Footage reveals RNLI rescue missions as migrants attempt Channel crossings

The bodyworn camera images show distressed groups of migrants being rescued while trying to get to the UK.
Editors please note – footage blurred at source Screengrab taken from handout bodyworn footage taken in November 2019 issued by the Royal National Lifeboat Institution (RNLI) showing a dinghy full of migrants being rescued by the RNLI in the English Channel. The clip shows around 12 people in a small inflatable being pulled to safety by lifeboat volunteers, and include a baby and at least one other child.
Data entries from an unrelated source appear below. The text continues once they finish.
(** * pr_review.py: the PR reviewer command-line tool

    A shallow embedding of [src/pr_review.py], the properties its
    specification states about it, and further properties of the code.

    Conventions of the embedding.
    - A Python [str] is a [string]; each [ascii] of it stands for the
      code point of the same number, so the strings of the model are the
      Python strings over the first 256 code points.  On these, [\d]
      matches the ten ASCII digits only and [str.encode()] writes one or
      two bytes per character.
    - [bytes] are lists of numbers below 256.
    - Python integers are [Z].
    - A method that can raise returns a [result]; a method with effects is
      a function of the [state] of the process (see [M] below). *)

From Stdlib Require Import String Ascii List NArith ZArith Lia Bool.
From Stdlib Require Import DecimalString.
From Stdlib Require DecimalZ DecimalPos.
From stdpp Require Import gmap strings.
Import ListNotations.

(** ** Characters, bytes and numerals *)

Definition ord (c : ascii) : N := N_of_ascii c.
Definition chr (n : N) : ascii := ascii_of_N n.

Definition bytes := list N.

(** [str.encode()], that is UTF-8: one byte below U+0080, two from there
    to U+00FF. *)
Definition encode_char (c : ascii) : bytes :=
  let n := ord c in
  if (n <? 128)%N then [n]
  else [N.lor 192 (N.shiftr n 6); N.lor 128 (N.land n 63)].

Fixpoint encode (s : string) : bytes :=
  match s with
  | EmptyString => []
  | String c s' => encode_char c ++ encode s'
  end.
Issue date: Wednesday July 28, 2021.
PA Media
Ryan Hooper28 July 2021

Dramatic bodyworn footage of migrants being rescued by the RNLI in the English Channel has been released by the charity for the first time.
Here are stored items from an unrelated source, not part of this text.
(** What the outside answers during one callback: the reply of the
    controller listing service to [self._list_controllers()],
    [get_joint_limits(self._node, ·)] of [joint_limits_urdf.py], and
    [rclpy.duration.Duration(seconds=·).to_msg()], which returns a
    message for a number of seconds or raises. *)
Variable snapshot : list ControllerInfo.
Variable get_joint_limits : list string -> gmap string JointLimits.
Variable Duration_to_msg : float -> result DurationMsg.

Definition _unregister_cmd_pub : M unit :=
  s ← get;
  if bool_decide (_cmd_pub s ≠ None) then modify (set_cmd_pub None)
  else ret tt.

Definition _unregister_state_sub : M unit :=
  s ← get;
  if bool_decide (_state_sub s ≠ None) then modify (set_state_sub None)
  else ret tt.

Definition _unregister_executor : M unit :=
  s ← get;
  if _executor s then modify (set_executor false) else ret tt.

Definition _running_jtc_info : M (list ControllerInfo) :=
  s ← get;
  match _list_controllers s with
  | None => raise TypeError
  | Some _ =>
      let controller_list := snapshot in
      let jtc_list :=
        filter_by_type controller_list "JointTrajectoryController" true in
      let running_jtc_list := filter_by_state jtc_list "active" in
      ret running_jtc_list
  end.

(** [self._joint_widgets()]: the field widgets of the rows of the joint
    group's layout; without a layout, [layout.rowCount()] raises. *)
Definition _joint_widgets : M (list JointWidget) :=
  s ← get;
  match joint_group s with
  | None => raise AttributeError
  | Some rows => ret rows
  end.

Definition setEnabled (val : bool) (w : JointWidget) : JointWidget :=
  {| label := label w; editor_min := editor_min w;
     editor_max := editor_max w; enabled := val |}.

(** [enable_button.setChecked(val)] of Qt's abstract button: nothing
    happens when the button is already in that state; otherwise the
    state changes and [toggled(val)] runs the connected slot. *)
Definition setChecked (toggled : bool -> M unit) (val : bool) : M unit :=
  s ← get;
  if Bool.eqb (enable_button s) val then ret tt
  else modify (set_enable_button val) ;; toggled val.

(** [_on_jtc_enabled], the slot of [enable_button.toggled]. Its first
    branch unchecks the button, which may run the slot again; [fuel]
    bounds that nesting. *)
Fixpoint on_jtc_enabled_fuel (fuel : nat) (val : bool) : M unit :=
  match fuel with
  | O => raise RecursionError
  | S fuel' =>
      s ← get;
      if negb (truthy_attr (_jtc_name s)) then
        setChecked (on_jtc_enabled_fuel fuel') false
      else
        widgets ← _joint_widgets;
        modify (set_joint_group (Some (map (setEnabled val) widgets))) ;;
        modify (set_speed_scaling_enabled val) ;;
        if val then
          modify (set_update_act_pos_timer false) ;;
          modify (set_update_cmd_timer true)
        else
          modify (set_update_cmd_timer false) ;;
          modify (set_update_act_pos_timer true)
  end.

(** Two levels are all the nesting there is (see [on_jtc_enabled_total]
    below). *)
Definition _on_jtc_enabled (val : bool) : M unit :=
  on_jtc_enabled_fuel 2 val.

(** The user clicking the enable button into state [val]. *)
Definition user_toggle (val : bool) : M unit :=
  setChecked _on_jtc_enabled val.

(** [_unload_jtc] *)
Definition _unload_jtc : M unit :=
  (* Stop updating the joint positions *)
  try_except (modify (set_jointStateChanged false)) ;;
  (* Reset ROS interfaces *)
  _unregister_state_sub ;;
  _unregister_cmd_pub ;;
  _unregister_executor ;;
  (* Clear joint widgets: whatever layout there was is emptied and
     replaced by a fresh form layout *)
  modify (set_joint_group (Some [])) ;;
  (* Reset joint data *)
  modify (set_joint_names []) ;;
  modify (set_joint_pos ∅) ;;
  (* Enforce monitor mode (sending commands disabled) *)
  setChecked _on_jtc_enabled false.

(** [layout.addRow(name, joint_widget)] *)
Definition addRow (w : JointWidget) : M unit :=
  s ← get;
  match joint_group s with
  | None => raise AttributeError
  | Some rows => modify (set_joint_group (Some (rows ++ [w])))
  end.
The two clips – one from earlier this month, and the other from November 2019 – each show several people cramped onto a small inflatable before being pulled to safety by lifeboat volunteers.

Both shouts involve the rescue of several migrants, whose nationality is not known, including a baby.

In the November 2019 incident, the majority of those on board are not wearing life jackets, and appear to be dressed only in jeans, trainers and coats.

Some of those rescued appear distressed and barely able to stand, with several wearing sopping wet clothes as they clamber on board the RNLI rescue vessel.

Once pulled to safety, the lifeboat volunteers can be heard trying to reassure the migrants and treating them for sickness and exhaustion.

Footage taken in July 2021 of migrants being rescued by the RNLI (RNLI/PA)
PA Media

In the more recent clip, those rescued can be seen prone on the lifeboat deck clutching bottles of water and slumped motionless wrapped in towels.

Mark Dowie, RNLI chief executive, told the PA news agency: “The humanitarian side of this has not really been told properly.

“We wanted to tell this now, our crews are becoming busier and busier with this work.

“It’s important that what they see and what they do is properly appreciated.”